● EXERCISE DATA:
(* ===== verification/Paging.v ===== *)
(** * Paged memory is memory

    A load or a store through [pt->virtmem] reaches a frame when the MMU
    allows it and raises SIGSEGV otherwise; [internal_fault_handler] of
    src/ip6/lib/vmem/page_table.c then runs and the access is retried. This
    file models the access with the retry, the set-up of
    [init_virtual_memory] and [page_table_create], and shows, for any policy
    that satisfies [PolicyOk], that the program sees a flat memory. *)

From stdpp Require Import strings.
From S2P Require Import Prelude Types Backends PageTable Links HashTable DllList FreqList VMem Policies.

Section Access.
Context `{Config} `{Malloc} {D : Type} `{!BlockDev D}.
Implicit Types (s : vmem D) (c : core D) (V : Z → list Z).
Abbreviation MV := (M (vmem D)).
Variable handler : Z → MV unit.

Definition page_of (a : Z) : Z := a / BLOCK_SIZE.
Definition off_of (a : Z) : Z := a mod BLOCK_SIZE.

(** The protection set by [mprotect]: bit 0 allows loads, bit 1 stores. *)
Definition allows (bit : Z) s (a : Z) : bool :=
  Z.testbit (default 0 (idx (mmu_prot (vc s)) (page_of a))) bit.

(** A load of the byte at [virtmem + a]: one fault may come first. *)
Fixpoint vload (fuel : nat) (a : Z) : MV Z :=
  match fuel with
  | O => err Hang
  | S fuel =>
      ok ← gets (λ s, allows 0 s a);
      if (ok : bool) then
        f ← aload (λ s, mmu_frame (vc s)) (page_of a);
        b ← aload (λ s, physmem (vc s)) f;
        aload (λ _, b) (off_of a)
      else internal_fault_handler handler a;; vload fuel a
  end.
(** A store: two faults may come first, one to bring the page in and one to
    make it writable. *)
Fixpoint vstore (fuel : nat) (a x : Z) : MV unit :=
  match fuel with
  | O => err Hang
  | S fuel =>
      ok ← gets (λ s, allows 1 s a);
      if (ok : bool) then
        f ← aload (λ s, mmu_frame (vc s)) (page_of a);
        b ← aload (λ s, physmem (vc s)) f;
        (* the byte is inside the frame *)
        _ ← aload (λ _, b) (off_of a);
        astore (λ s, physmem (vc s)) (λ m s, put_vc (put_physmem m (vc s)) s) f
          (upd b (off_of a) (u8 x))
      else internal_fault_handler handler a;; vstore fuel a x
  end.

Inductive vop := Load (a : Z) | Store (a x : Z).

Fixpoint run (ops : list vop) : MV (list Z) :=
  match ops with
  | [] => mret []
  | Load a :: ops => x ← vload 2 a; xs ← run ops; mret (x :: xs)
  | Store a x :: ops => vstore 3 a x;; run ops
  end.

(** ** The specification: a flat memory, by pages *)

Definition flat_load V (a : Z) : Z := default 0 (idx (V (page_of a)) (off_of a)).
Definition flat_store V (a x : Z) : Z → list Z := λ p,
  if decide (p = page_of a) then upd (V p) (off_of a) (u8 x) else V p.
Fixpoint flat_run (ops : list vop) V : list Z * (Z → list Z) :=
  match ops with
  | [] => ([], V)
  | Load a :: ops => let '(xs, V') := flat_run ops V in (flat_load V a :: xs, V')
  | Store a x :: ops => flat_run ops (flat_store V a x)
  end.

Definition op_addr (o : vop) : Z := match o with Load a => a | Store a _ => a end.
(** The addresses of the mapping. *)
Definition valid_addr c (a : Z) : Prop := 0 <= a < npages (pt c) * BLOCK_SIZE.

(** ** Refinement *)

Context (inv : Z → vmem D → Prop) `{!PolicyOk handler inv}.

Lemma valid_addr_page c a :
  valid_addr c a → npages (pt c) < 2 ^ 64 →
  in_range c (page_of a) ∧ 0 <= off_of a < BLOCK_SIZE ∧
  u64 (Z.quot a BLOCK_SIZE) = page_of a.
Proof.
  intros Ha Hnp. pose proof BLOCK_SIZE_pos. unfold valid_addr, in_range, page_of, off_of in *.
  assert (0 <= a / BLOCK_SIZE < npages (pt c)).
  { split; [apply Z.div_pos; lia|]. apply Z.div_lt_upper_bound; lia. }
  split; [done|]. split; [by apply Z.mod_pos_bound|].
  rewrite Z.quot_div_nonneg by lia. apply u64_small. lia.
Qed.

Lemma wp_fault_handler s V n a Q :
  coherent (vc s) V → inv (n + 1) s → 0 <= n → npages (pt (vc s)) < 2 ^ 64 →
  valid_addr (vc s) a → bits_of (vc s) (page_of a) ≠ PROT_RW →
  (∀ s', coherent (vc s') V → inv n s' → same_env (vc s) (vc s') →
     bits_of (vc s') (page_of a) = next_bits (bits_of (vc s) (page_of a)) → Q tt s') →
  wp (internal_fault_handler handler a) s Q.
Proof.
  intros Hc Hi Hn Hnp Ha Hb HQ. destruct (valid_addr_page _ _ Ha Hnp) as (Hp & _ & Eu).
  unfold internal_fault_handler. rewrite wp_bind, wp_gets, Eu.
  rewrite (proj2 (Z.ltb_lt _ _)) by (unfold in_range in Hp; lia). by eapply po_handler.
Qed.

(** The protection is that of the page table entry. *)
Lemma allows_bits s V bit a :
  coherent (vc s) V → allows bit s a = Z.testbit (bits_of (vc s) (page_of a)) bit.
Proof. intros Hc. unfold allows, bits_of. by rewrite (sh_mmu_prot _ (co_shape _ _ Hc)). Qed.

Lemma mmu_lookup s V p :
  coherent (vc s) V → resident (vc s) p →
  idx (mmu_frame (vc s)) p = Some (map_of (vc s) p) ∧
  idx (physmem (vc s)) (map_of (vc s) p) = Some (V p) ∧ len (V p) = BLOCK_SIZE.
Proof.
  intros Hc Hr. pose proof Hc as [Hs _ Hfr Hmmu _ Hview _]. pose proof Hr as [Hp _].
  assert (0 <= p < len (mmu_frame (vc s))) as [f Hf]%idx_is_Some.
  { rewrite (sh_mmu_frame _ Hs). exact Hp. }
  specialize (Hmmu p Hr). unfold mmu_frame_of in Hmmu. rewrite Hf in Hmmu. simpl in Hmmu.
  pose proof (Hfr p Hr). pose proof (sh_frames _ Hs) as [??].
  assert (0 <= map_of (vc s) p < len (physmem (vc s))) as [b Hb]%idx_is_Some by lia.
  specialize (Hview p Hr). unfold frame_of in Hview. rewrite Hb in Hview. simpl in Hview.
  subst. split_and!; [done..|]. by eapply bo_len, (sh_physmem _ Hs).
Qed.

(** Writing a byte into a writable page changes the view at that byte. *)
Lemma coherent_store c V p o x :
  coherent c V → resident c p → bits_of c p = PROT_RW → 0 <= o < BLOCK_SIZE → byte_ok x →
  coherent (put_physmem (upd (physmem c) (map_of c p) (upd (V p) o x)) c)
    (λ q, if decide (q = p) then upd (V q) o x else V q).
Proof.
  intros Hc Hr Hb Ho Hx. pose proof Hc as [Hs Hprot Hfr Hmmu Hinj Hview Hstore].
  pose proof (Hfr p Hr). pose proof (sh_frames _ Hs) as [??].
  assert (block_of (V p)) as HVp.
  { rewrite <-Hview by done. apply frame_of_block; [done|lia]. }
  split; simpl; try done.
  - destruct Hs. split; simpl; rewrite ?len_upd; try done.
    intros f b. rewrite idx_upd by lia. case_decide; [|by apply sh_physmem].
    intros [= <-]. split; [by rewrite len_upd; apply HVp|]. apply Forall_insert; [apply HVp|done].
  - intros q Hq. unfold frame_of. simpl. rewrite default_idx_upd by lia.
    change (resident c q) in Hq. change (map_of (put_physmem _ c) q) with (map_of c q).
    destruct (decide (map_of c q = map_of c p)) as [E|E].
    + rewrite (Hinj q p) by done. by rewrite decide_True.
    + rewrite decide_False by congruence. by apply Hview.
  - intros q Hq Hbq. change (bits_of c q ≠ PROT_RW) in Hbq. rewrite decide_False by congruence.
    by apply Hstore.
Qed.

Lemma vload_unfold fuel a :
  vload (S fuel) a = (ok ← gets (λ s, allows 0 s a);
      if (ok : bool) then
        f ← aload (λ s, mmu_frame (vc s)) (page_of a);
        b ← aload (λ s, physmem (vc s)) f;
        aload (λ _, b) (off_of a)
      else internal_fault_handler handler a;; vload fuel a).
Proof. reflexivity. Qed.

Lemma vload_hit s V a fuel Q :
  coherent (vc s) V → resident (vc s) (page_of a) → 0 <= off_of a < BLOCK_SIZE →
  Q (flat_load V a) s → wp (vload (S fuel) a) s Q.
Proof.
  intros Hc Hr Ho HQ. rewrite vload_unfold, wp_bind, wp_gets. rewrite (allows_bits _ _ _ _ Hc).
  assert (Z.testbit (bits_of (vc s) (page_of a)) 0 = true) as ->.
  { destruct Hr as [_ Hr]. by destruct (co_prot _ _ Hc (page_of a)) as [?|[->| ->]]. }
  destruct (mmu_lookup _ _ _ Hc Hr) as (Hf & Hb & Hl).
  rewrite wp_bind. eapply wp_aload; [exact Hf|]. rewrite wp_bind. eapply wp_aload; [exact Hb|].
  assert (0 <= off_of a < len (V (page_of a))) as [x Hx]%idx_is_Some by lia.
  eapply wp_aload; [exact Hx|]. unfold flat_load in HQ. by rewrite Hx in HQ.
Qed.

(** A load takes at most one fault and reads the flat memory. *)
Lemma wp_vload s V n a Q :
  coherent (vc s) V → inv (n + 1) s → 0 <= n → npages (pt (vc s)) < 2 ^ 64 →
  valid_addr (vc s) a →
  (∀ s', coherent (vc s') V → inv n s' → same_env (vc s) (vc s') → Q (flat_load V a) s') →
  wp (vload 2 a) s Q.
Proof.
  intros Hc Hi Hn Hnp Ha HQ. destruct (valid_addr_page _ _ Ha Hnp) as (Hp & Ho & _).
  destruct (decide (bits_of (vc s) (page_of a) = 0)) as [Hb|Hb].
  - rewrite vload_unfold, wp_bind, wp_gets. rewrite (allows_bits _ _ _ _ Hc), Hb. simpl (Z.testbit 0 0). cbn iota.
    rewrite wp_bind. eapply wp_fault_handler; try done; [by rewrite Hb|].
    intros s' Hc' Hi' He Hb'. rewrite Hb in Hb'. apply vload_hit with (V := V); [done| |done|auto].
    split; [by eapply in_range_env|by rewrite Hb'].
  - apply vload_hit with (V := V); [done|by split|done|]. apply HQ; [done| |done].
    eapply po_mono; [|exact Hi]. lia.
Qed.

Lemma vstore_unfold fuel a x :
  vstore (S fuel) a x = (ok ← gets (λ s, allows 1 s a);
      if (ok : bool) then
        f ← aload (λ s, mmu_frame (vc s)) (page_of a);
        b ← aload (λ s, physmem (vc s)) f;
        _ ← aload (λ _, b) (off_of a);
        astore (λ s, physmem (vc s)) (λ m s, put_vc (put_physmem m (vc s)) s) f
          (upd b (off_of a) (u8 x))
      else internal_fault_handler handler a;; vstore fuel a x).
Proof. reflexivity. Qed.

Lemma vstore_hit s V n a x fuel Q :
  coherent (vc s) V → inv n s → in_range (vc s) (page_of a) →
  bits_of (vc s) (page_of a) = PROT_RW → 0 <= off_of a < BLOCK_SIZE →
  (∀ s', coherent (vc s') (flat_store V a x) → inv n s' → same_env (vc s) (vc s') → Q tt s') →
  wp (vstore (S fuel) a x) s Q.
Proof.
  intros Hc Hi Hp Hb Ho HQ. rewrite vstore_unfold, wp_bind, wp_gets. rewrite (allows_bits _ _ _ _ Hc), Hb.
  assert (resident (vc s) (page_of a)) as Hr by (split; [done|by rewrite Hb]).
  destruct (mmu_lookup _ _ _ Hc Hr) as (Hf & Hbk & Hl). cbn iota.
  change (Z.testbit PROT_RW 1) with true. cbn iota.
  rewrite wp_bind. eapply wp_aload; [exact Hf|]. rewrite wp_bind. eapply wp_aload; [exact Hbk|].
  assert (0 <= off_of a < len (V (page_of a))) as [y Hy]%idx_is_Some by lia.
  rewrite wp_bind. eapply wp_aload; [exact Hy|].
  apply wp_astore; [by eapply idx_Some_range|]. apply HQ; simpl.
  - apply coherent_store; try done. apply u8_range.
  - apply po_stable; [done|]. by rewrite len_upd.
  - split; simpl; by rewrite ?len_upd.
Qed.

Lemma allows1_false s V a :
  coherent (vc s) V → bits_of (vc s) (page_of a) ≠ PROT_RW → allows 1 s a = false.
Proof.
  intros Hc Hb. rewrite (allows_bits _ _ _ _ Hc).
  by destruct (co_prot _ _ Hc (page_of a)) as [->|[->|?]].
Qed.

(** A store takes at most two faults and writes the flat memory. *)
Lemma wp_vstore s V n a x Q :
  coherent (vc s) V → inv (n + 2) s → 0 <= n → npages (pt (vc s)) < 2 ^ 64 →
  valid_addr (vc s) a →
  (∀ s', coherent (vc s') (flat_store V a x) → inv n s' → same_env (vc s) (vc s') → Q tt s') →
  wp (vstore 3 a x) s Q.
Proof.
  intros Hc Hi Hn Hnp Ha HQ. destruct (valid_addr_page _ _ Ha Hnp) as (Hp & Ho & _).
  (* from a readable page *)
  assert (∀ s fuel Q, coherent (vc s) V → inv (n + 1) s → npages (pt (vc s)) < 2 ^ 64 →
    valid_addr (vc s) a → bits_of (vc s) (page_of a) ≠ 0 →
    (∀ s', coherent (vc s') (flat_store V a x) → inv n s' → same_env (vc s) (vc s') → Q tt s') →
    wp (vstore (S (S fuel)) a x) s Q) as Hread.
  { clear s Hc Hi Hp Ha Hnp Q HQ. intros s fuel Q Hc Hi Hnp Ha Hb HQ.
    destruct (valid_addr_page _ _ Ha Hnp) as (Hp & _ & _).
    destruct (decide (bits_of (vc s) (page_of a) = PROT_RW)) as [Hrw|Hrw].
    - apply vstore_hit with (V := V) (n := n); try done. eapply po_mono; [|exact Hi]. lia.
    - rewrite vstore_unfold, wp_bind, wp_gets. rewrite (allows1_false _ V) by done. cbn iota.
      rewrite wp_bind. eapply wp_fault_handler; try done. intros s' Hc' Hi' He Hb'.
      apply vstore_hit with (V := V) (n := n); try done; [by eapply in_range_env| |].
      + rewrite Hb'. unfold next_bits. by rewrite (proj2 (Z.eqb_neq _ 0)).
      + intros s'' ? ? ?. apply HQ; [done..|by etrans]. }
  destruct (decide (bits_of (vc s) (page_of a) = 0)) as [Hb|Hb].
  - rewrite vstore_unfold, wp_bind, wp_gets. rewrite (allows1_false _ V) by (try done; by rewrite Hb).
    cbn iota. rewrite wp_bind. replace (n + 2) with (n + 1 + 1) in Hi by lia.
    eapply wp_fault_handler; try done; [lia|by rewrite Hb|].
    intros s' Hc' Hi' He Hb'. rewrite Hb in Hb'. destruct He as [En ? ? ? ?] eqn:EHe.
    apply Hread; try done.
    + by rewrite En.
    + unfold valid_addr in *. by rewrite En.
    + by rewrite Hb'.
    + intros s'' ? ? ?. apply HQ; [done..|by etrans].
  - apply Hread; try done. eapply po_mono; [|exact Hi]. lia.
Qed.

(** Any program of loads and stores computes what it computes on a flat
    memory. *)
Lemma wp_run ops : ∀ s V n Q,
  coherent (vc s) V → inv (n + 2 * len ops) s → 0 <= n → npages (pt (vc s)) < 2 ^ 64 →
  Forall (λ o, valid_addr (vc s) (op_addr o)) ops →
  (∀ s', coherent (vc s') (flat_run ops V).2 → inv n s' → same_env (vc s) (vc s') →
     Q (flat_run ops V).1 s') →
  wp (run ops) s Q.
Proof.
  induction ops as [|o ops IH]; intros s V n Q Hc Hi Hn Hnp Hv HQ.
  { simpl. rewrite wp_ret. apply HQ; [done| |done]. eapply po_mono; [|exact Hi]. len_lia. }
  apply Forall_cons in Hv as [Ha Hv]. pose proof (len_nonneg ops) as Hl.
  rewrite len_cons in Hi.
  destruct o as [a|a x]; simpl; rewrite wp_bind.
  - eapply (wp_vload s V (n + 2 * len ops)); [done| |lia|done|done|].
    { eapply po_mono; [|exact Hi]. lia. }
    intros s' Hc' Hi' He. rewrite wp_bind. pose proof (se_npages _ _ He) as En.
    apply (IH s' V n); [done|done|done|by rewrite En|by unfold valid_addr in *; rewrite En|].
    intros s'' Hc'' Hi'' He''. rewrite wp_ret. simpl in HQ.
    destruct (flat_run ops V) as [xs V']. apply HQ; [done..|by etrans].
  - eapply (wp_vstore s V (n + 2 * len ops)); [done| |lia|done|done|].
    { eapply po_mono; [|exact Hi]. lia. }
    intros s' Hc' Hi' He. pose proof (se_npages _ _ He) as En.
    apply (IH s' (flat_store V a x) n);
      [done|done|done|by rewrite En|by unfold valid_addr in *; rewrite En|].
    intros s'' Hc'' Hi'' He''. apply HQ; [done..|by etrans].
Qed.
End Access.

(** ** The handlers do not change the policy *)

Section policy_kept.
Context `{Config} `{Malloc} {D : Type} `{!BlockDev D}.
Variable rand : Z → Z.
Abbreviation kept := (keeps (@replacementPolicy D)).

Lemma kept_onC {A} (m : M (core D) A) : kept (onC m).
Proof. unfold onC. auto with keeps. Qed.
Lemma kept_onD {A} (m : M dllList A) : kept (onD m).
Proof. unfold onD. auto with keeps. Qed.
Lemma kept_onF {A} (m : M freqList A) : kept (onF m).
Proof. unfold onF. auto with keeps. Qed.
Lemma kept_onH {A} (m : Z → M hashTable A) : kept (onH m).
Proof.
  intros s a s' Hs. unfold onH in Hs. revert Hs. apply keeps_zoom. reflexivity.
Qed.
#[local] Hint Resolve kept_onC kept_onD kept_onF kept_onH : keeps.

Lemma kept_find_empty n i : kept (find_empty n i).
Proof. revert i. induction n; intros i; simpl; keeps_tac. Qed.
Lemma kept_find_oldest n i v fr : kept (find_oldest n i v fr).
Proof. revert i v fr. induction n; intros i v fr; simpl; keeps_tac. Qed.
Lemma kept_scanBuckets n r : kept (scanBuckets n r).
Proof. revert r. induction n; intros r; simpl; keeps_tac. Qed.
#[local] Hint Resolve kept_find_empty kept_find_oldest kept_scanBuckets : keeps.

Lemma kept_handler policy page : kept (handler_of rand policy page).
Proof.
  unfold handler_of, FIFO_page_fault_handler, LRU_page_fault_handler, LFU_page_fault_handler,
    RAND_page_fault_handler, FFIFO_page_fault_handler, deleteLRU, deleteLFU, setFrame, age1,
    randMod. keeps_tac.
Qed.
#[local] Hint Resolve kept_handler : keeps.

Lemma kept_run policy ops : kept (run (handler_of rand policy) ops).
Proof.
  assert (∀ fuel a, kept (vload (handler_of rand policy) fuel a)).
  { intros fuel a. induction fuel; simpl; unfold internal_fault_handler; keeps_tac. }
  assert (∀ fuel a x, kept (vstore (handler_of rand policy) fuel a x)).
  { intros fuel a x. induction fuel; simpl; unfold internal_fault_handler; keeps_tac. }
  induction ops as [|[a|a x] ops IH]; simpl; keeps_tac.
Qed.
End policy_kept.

● WHAT IS NEEDED:
Whenever a line in the records above contains the string "testbit", copy that line.

● ANSWER BOX:
  Z.testbit (default 0 (idx (mmu_prot (vc s)) (page_of a))) bit.
  coherent (vc s) V → allows bit s a = Z.testbit (bits_of (vc s) (page_of a)) bit.
  assert (Z.testbit (bits_of (vc s) (page_of a)) 0 = true) as ->.
  - rewrite vload_unfold, wp_bind, wp_gets. rewrite (allows_bits _ _ _ _ Hc), Hb. simpl (Z.testbit 0 0). cbn iota.
  change (Z.testbit PROT_RW 1) with true. cbn iota.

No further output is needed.